Fahri Hamzah tampaknya akan semakin sulit membubarkan KPK. Sejak awal dia yang paling getol ingin membubarkan KPK. Ada apa? Sementara Setya Novanto malah lebih cool dan diam. Koalisi Prabowo telah dipreteli sesuai dengan rencana awal. Bagaimana Fahri Hamzah berteriak dan makna teriakan terkait sepak terjang Jaksa Agung Prasetyo, Ketua KPK, dan PPATK terhadap pendukung koalisi Prabowo? Dan, bagaimana Setya Novanto memainkan peran di DPR untuk kepentingan dirinya? Mari kita simak dengan hati gembira ria senang sentosa.

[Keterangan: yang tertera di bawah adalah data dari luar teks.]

Lemma animate_outlines_witness :
  exists x y radius alpha : R,
    In (StrokeArc x y radius alpha) (snd (animateFrame sampleBusy 1000 2)) /\
    0 <= radius < 150 /\ 0 < alpha <= 0.6.
Proof.
  assert (Hpast : forall r : Ripple,
             In r (ripples sampleBusy) -> ripple_time r <= 1000).
  { rewrite sampleBusy_ripples. intros r [<-|[<-|[]]]; simpl; lra. }
  assert (Hin : In (StrokeArc (85 - 0) (10 - 0) ((1000 - 0) / 2000 * 150)
                              ((1 - (1000 - 0) / 2000) * 0.3 * 2))
                   (snd (animateFrame sampleBusy 1000 2))).
  { apply (proj1 (filter_In isStroke _ _)).
    rewrite animateFrame_strokes.
    change (removeWaveLine sampleBusy) with false. cbv iota.
    rewrite sampleBusy_ripples. cbn [flat_map]. apply in_or_app. left.
    unfold drawWave, sampleRipple. cbn [ripple_time ripple_x ripple_y intensity].
    destruct (Rlt_dec (1000 - 0) 2000); [left; reflexivity|lra]. }
  destruct (proj2 (animate_outlines sampleBusy 1000 2 Hpast)
                  sampleBusy_Reachable _ _ _ _ Hin) as (_ & _ & Hr & Ha).
  do 4 eexists. split; [exact Hin|]. split; assumption.
Defined.

Lemma getMouseInfluence_range (self : ProfileDots) (x y : R) :
  0 <= getMouseInfluence self x y <= 1.
Proof.
  rewrite getMouseInfluence_spec. apply specMouseInfluence_range.
  apply euclidean_nonneg.
Qed.

(** X12: in a reachable state every circle a frame fills is centred at
    a dot's original position and has a radius between 1 and 11 and an
    opacity between 0.6 and 2: neither the floor of 0 on the radius nor
    the floor of 0.3 on the opacity is ever the value painted. *)
Theorem animate_dot_ranges :
  forall self : ProfileDots,
    Reachable self ->
    forall (t : R) (id : nat) (x y radius : R) (color : string)
           (opacity : R),
      In (FillArc x y radius color opacity) (snd (animateFrame self t id)) ->
      (exists d : Dot,
          In d (dots self) /\ x = originalX d /\ y = originalY d) /\
      1 <= radius <= 11 /\ 0.6 <= opacity <= 2.
Proof.
  intros self Hreach t id x y radius color opacity Hin.
  rewrite animateFrame_paints in Hin.
  destruct Hin as [Hin|Hin]; [discriminate|].
  apply in_app_or in Hin. destruct Hin as [Hin|Hin].
  - apply in_map_iff in Hin. destruct Hin as (d & Hp & Hd).
    unfold drawDot in Hp. cbn [snd] in Hp.
    set (s1 := set_time self (time self + animationSpeed self)) in Hp.
    pose proof (getMouseInfluence_range s1 (originalX d) (originalY d))
      as Hm.
    assert (Hr : 0 <= getRippleInfluence s1 (originalX d) (originalY d) t
                 <= 2).
    { apply getRippleInfluence_bounds.
      apply Reachable_intensity in Hreach.
      eapply Forall_impl; [|exact Hreach].
      intros r Hi. simpl in Hi. rewrite Hi. lra. }
    set (total := getMouseInfluence s1 (originalX d) (originalY d) +
                  getRippleInfluence s1 (originalX d) (originalY d) t) in Hp.
    assert (Ht : 0 <= total <= 3) by (unfold total; lra).
    set (T := time self + animationSpeed self).
    pose proof (SIN_bound (T + phase d)) as Hsin.
    pose proof (SIN_bound (T * 0.5 + phase d)) as Hsin'.
    pose proof (Rabs_pos (sin (T * 0.5 + phase d))) as Habs.
    assert (Habs' : Rabs (sin (T * 0.5 + phase d)) <= 1)
      by (apply Rabs_le; lra).
    injection Hp as <- <- <- <- <-.
    split; [exists d; auto|].
    fold T.
    rewrite Rmax_right by lra. rewrite Rmax_right by lra. lra.
  - destruct (removeWaveLine self); [destruct Hin|].
    apply in_flat_map in Hin. destruct Hin as (r & _ & Hp).
    apply drawWave_In in Hp. destruct Hp as [_ Hp]. discriminate.
Qed.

Tampaknya Fahri Hamzah dan Fadli Zon mengamalkan politik fenomena sementara Setya Novanto pengamal politik esensial. Kini semakin hari semakin kencang KPK - dengan tandemnya PPATK dan Kejaksaan Agung. Langkah terbaru KPK untuk membuka cabang KPK di daerah tahun 2016 tampaknya tak akan mendapatkan penentangan berarti dari DPR karena situasi politik telah berubah.
Fahri Hamzah, Fadli Zon dan Setya Novanto paham betul tentang strategi Jokowi. Penegakan hukum adalah salah satu strategi dalam grand design strategi. Salah satu langkah adalah memenjarakan sebanyak mungkin pendukung koalisi Prabowo. Setelah KH Fuad Amin Imron - yang akan menyeret banyak pihak orang di Jawa Timur dan Jakarta terkait dengan pasokan energi di Jawa Timur - maka langkah menyisir orang-orang Prabowo dilakukan.

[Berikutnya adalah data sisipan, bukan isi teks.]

(** ** A whole tick *)


Lemma pointwise_length {A B : Type} (f : nat -> B -> A) (l' : list A)
    (l : list B) :
  (forall k, nth_error l' k = option_map (f k) (nth_error l k)) ->
  List.length l' = List.length l.
Proof.
  intros Hpoint. apply Nat.le_antisymm.
  - apply nth_error_None. rewrite Hpoint.
    rewrite (proj2 (nth_error_None l (List.length l))); [reflexivity | lia].
  - apply nth_error_None.
    pose proof (Hpoint (List.length l')) as Hk.
    rewrite (proj2 (nth_error_None l' (List.length l'))) in Hk by lia.
    destruct (nth_error l (List.length l')); [discriminate | reflexivity].
Qed.

Section Counters.

Variable rotate_size : Z * Z -> Vec3 -> Z * Z.
Variable surface_size : R * R -> Z * Z.
Variable root : (list R -> list R) -> list R -> list R.

Lemma tick_sprites_counters (fuel : nat) (dt : R) (s mid : Game.t)
    (g g' : Rng) :
  Game.tick_sprites rotate_size surface_size root fuel dt s g
  = Returned (mid, g') ->
  (Game.score s <= Game.score mid)%Z
  /\ List.length (Game.bullets mid) = List.length (Game.bullets s)
  /\ (Game.level mid = Game.level s
      \/ Game.level mid = (Game.level s + 1)%Z).
Proof.
  unfold Game.tick_sprites.
  destruct (Game.handle_asteroid_bullet_collisions _ _ s) as [s1 | |] eqn:H1;
    cbn; try discriminate.
  destruct (Game.handle_asteroid_ship_collisions _ _ s1) as [s2 | |] eqn:H2;
    cbn; try discriminate.
  intros H4.
  pose proof (handle_asteroid_bullet_collisions_spec _ _ _ _ H1)
    as [[_ [Hlevel1 _]] _].
  destruct (bullet_pass_swept _ _ _ _ H1) as [Hscore1 [Hbullets1 _]].
  apply pointwise_length in Hbullets1.
  pose proof (handle_asteroid_ship_collisions_spec _ _ _ _ H2)
    as [[_ [Hlevel2 _]] _].
  assert (Hpass2 : Game.score s2 = Game.score s1
                   /\ Game.bullets s2 = Game.bullets s1).
  { destruct (ship_pass_rammed _ _ _ _ H2)
      as [[_ ->] | [_ [_ [_ [_ [Hscore2 [Hbullets2 _]]]]]]];
      split; auto. }
  destruct Hpass2 as [Hscore2 Hbullets2].
  destruct (update_sprites_spec rotate_size dt s2)
    as [_ [Hlevel3 [_ [Hscore3 [_ [Hbullets3 _]]]]]].
  apply level_up_spec in H4.
  destruct H4 as [_ [_ [_ [Hbullets4 [Hscore4 Hlevel4]]]]].
  split; [lia | split].
  - rewrite Hbullets4, Hbullets3, length_map. congruence.
  - destruct Hlevel4 as [[_ Hsame] | [_ Hnext]]; [left | right]; congruence.
Qed.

Politik adalah kekuasaan. Kekuasaan adalah kekuatan ekonomi. Maka siapapun yang berkuasa dialah yang memiliki kekuatan ekonomi dan politik. Lingkaran politik, kekuasaan, dan ekonomi ini yang menentukan kehidupan partai politik. Kekuatan ekonomi yang salah menjerumuskan politikus menjadi politikus korup. Maka para politikus korup selalu berusaha menempel ke kekuasaan dan menghindari menjauh dari kekuasaan.
Melihat gelagat itu, Fahri Hamzah dan Setya Novanto mengambil sikap. Bagi Fahri Hamzah dan Fadli Zon, yang terpenting adalah bersikap asal berbeda. Sementara Setya Novanto lebih matang berpolitik. Sebagai politikus senior Setya Novanto lebih banyak membaca arah politik dan memainkan politik.
Fahri Hamzah hanyalah politikus jebolan kelas usroh dan pejuang klandestin gerakan dakwah kampus yang semasa rezim eyang saya Presiden Soeharto tak bisa berkutik. Teknik politik dan strategi yang dibangun adalah kepura-puraan. Artinya, mengalami penderitaan ditindas oleh eyang saya Presiden Soeharto telah membuat para politikus PKS seperti Fahri Hamzah dan juga Hidayat Nur Wahid melakukan politik balas dendam pada masa lalu: berkuasalah dan capai kekuatan ekonomi.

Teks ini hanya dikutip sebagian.